Physical activity ‘yes’ means physical activity more than a couple of times per week.
Abbreviations: EQ-5D VAS, EuroQol-5D visual analogue scale; SMBQ, shirom–melamed burnout questionnaire.
The median score on CSQ was 3.7, range 2.4–4, indicating that the patients were satisfied with the intervention to a high degree.
Discussion
This small study showed statistically significant improvements in self-estimated health, measured with VAS, and in degree of burnout, measured with SMBQ. At measures after three months, there was a tendency towards improvements in physical activity, in the occurrence of headache and in satisfaction with leisure time, although not statistically significant. These improvements were the same after six months for all measures except physical activity. The study also shows that this type of program for management of stress-related disease is feasible to perform in primary health care.
Since the sample size is small, it is hard to make generalizations about the program in wider terms. Also, we used a retrospective method without a control group and randomization, since we found it hard to motivate a study with prospective approach with a control group consisting of our own patients who, in that case, would have had to wait for six months before treatment. We tried to identify a control group with the same diagnoses through the social insurance office, but this proved to be impossible. The problem of finding a control group is often encountered in clinical research performed by physiotherapists and occupational therapists.
Other studies have found a decrease in sick leave after similar stress-management programs.17,18 The improvements in this study in sick leave were that a few patients went from sick leave on 25% of the day to no sick leave at all. In Sweden it is possible to be on sick leave for part of the day, which might not be used in general in other countries.
The stress management program in our study is quite extensive with 16 individual sessions with either OT or PT and two sessions with both OT and PT. Each session lasted for 45 minutes. In primary health care in Sweden, the average salary is about 25,000 Swedish kronor per month for OT and PT. Calculating on 15 minutes preparation time for each session, this gives a cost of 4500 Swedish kronor per patient for the whole program.

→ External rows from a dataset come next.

(** [create_payment] once the existence read has confirmed the order. *)
Lemma create_payment_confirmed (self : RetailCRMService.t)
    (payment_dto : PaymentCreateSchema) (w : world) :
  let order_id := payment_order_id payment_dto in
  let read := order_read self order_id in
  let run := RetailCRMService.create_payment self payment_dto w in
  order_confirmed (RetailCRMService.client self (calls w) read) = true ->
  (forall e, json_dumps (VDict (payment_data payment_dto)) = Raised e ->
             fst run = Raised e /\ calls (snd run) = (calls w ++ [read])%list)
  /\ (forall body,
        json_dumps (VDict (payment_data payment_dto)) = Ok body ->
        let write := payment_write self body in
        let answer :=
          RetailCRMService.client self (calls w ++ [read])%list write in
        calls (snd run) = (calls w ++ [read; write])%list
        /\ (forall e,
              fst (outcome HTTPMethod.POST E.PAYMENTS_CREATE answer)
              = Raised e -> fst run = Raised e)
        /\ (forall d,
              accepted answer d ->
              fst run = match kwargs "src.schemas.payments.PaymentResponseSchema"
                   (normalized d "payment") with
                        | Raised e => Raised e
                        | Ok fields => new_PaymentResponseSchema fields
                        end
              /\ exists extra,
                   logs (snd run) = (logs w ++ extra)%list
                   /\ has_warning extra
                      = match fst run with
                        | Ok resp => Z.eqb (payment_id resp) 0
                        | Raised _ => false
                        end)).
Proof.
  intros order_id read run OC. subst run.
  destruct (order_confirmed_true _ OC) as (d0 & (r0 & A0 & S0 & J0 & I0) & T0).
  unfold RetailCRMService.create_payment. cbv zeta.
  rewrite !bind_log, bind_alloc. cbn [heap calls logs].
  erewrite bind_run by apply payment_read_run.
  fold order_id. fold read. rewrite A0.
  rewrite (outcome_success _ _ _ _ S0 J0 I0),
    (outcome_success_logs _ _ _ _ S0 J0 I0).
  cbn [fst snd py_get]. rewrite bind_lift_ok.
  rewrite <- success_indicator_opt, I0, bind_lift_ok, T0. cbn [negb orb].
  rewrite bind_log.
  change (dict_set "order" (VDict [("id", VInt order_id)])
            (dump_PaymentCreateSchema payment_dto))
    with (payment_data payment_dto).
  split.
  - intros e ->. rewrite bind_lift_raised. split; reflexivity.
  - intros body ->. rewrite bind_lift_ok.
    erewrite bind_run by apply retail_make_request_no_headers.
    cbn [option_map calls heap logs]. fold (payment_write self body).
    set (write := payment_write self body).
    set (answer := RetailCRMService.client self (calls w ++ [read])%list
                     write).
    split; [|split].
    + destruct (fst (outcome HTTPMethod.POST E.PAYMENTS_CREATE answer))
        as [v|e].
      * rewrite calls_bind_quiet by (intros; quiet).
        pose proof (quiet_get_or_self v "payment") as Q. unfold quiet in Q.
        rewrite Q. cbn [snd calls]. now rewrite <- app_assoc.
      * cbn [snd calls]. now rewrite <- app_assoc.
    + intros e ->. reflexivity.
    + intros d (r & C & S & P & I). rewrite C. unfold outcome.
      rewrite S, P, I. cbn [fst snd].
      erewrite bind_ok by apply get_or_self_dict.
      destruct (kwargs "src.schemas.payments.PaymentResponseSchema"
                   (normalized d "payment")) as [fields|e].
      * rewrite bind_lift_ok.
        destruct (new_PaymentResponseSchema fields) as [resp|e].
        -- rewrite bind_lift_ok.
           destruct (Z.eqb (payment_id resp) 0) eqn:Z0; cbn [negb];
             rewrite bind_log; cbn [ret fst snd calls logs];
             (split; [reflexivity|]);
             eexists; (split; [rewrite <- !app_assoc; reflexivity|]);
             rewrite Z0; reflexivity.
        -- rewrite bind_lift_raised. cbn [fst snd calls logs].
           split; [reflexivity|].
           eexists. split; [rewrite <- !app_assoc; reflexivity | reflexivity].
      * rewrite bind_lift_raised. cbn [fst snd calls logs].
        split; [reflexivity|].
        eexists. split; [rewrite <- !app_assoc; reflexivity | reflexivity].
Qed.

End PaymentMore.

Section NormalizationFacts.

Lemma normalized_wrapped (d : dict) (resource : string) (x : value) :
  dict_get d resource = Some x -> truthy x = true ->
  normalized d resource = x.
Proof. unfold normalized. now intros -> ->. Qed.

Lemma normalized_fallback (d : dict) (resource : string) :
  truthy_opt (dict_get d resource) = false ->
  normalized d resource = VDict d.
Proof.
  unfold normalized. destruct (dict_get d resource) as [x|]; [|reflexivity].
  simpl. now intros ->.
Qed.

Lemma payment_data_order (p : PaymentCreateSchema) :
  dict_get (payment_data p) "order"
  = Some (VDict [("id", VInt (payment_order_id p))])
  /\ dict_get (payment_data p) "order_id" = None.
Proof.
  unfold payment_data. split; [apply dict_get_set_same|].
  rewrite dict_get_set_other by discriminate.
  unfold dump_PaymentCreateSchema.
  destruct (paid_at p), (comment p); reflexivity.
Qed.

End NormalizationFacts.

(** X14: when the existence read confirms the order and the backend
    accepts the write with a record that carries an id, wrapped under
    "payment" or at the top level of the payload, [create_payment] returns
    that id; it has issued the read and then the write, in this order and
    nothing else; the payload it serialized names the order as
    {"order": {"id": N}} and has no "order_id" entry. *)
Theorem create_payment_returns_assigned_id `{PyBuiltins}
    (self : RetailCRMService.t) (payment_dto : PaymentCreateSchema)
    (w : world) (body : string) (d fields : dict) (v : value) (n : Z) :
  let order_id := payment_order_id payment_dto in
  let read := order_read self order_id in
  let write := payment_write self body in
  order_confirmed (RetailCRMService.client self (calls w) read) = true ->
  json_dumps (VDict (payment_data payment_dto)) = Ok body ->
  accepted (RetailCRMService.client self (calls w ++ [read])%list write) d ->
  (dict_get d "payment" = Some (VDict fields) /\ fields <> []
   \/ truthy_opt (dict_get d "payment") = false /\ fields = d) ->
  dict_get fields "id" = Some v -> pydantic_int v = Some n ->
  let run := RetailCRMService.create_payment self payment_dto w in
  fst run = Ok {| payment_id := n |}
  /\ calls (snd run) = (calls w ++ [read; write])%list
  /\ dict_get (payment_data payment_dto) "order"
     = Some (VDict [("id", VInt order_id)])
  /\ dict_get (payment_data payment_dto) "order_id" = None.
Proof.
  intros order_id read write OC J A N G P run.
  destruct (create_payment_confirmed self payment_dto w OC) as [_ K].
  destruct (K body J) as (C & _ & R). destruct (R d A) as [F _].
  assert (normalized d "payment" = VDict fields) as Nz.
  { destruct N as [[W NE]|[W ->]].
    - apply normalized_wrapped; [exact W | now destruct fields].
    - now apply normalized_fallback. }
  split; [|split; [exact C | apply payment_data_order]].
  subst run. rewrite F, Nz. cbn [kwargs].
  unfold new_PaymentResponseSchema. rewrite G. cbn [required].
  now rewrite P.
Qed.

(** The theorem for a backend that answers every call with
    {"success": true, "order": {"id": 7}, "id": 55}: the read finds the
    order, the write returns the id at the top level. *)
Lemma create_payment_returns_assigned_id_witness :
  let self :=
    Fixtures.svc (Fixtures.backend_json
                    (VDict [("success", VBool true);
                            ("order", VDict [("id", VInt 7)]);
                            ("id", VInt 55)])) in
  let run := RetailCRMService.create_payment (H := Fixtures.builtins) self
               Fixtures.payment Fixtures.empty_world in
  fst run = Ok {| payment_id := 55 |}
  /\ calls (snd run) = [order_read self 7; payment_write self "{...}"].
Proof.
  intros self run.
  destruct (create_payment_returns_assigned_id (H := Fixtures.builtins)
              self Fixtures.payment Fixtures.empty_world "{...}"
              [("success", VBool true); ("order", VDict [("id", VInt 7)]);
               ("id", VInt 55)]
              [("success", VBool true); ("order", VDict [("id", VInt 7)]);
               ("id", VInt 55)]
              (VInt 55) 55 eq_refl eq_refl) as (F & C & _).
  - eexists. repeat split; reflexivity.
  - right. split; reflexivity.
  - reflexivity.
  - reflexivity.
  - split; [exact F | exact C].
Defined.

So, even if the program seems time-consuming, it is a cost-effective treatment.
At baseline, the median score for SMBQ were similar to mean score of SMBQ found in a larger population of patients with burnout from Umeå.19 At measures after three and six months, the median score in our study were similar to those of a general population.19
Pain has been identified as a factor related to burnout among women18 as well as having few leisure occupations.20 We therefore suspect that our findings about increase in physical activity and increase in satisfaction with leisure time are clinically important, although not statistically significant.
Stress-management programs have been shown to be important for patients with burnout, to help them to regain balance in both mind and body.21 Our study supports these findings.
Conclusion
This retrospective study shows that a stress-management program, provided by a team including an occupational therapist and a physiotherapist in primary health care, is both feasible and effective in terms of self-estimated health, degree of burnout, and patient satisfaction.
Footnotes
Disclosure
The authors report no conflicts of interest in this work.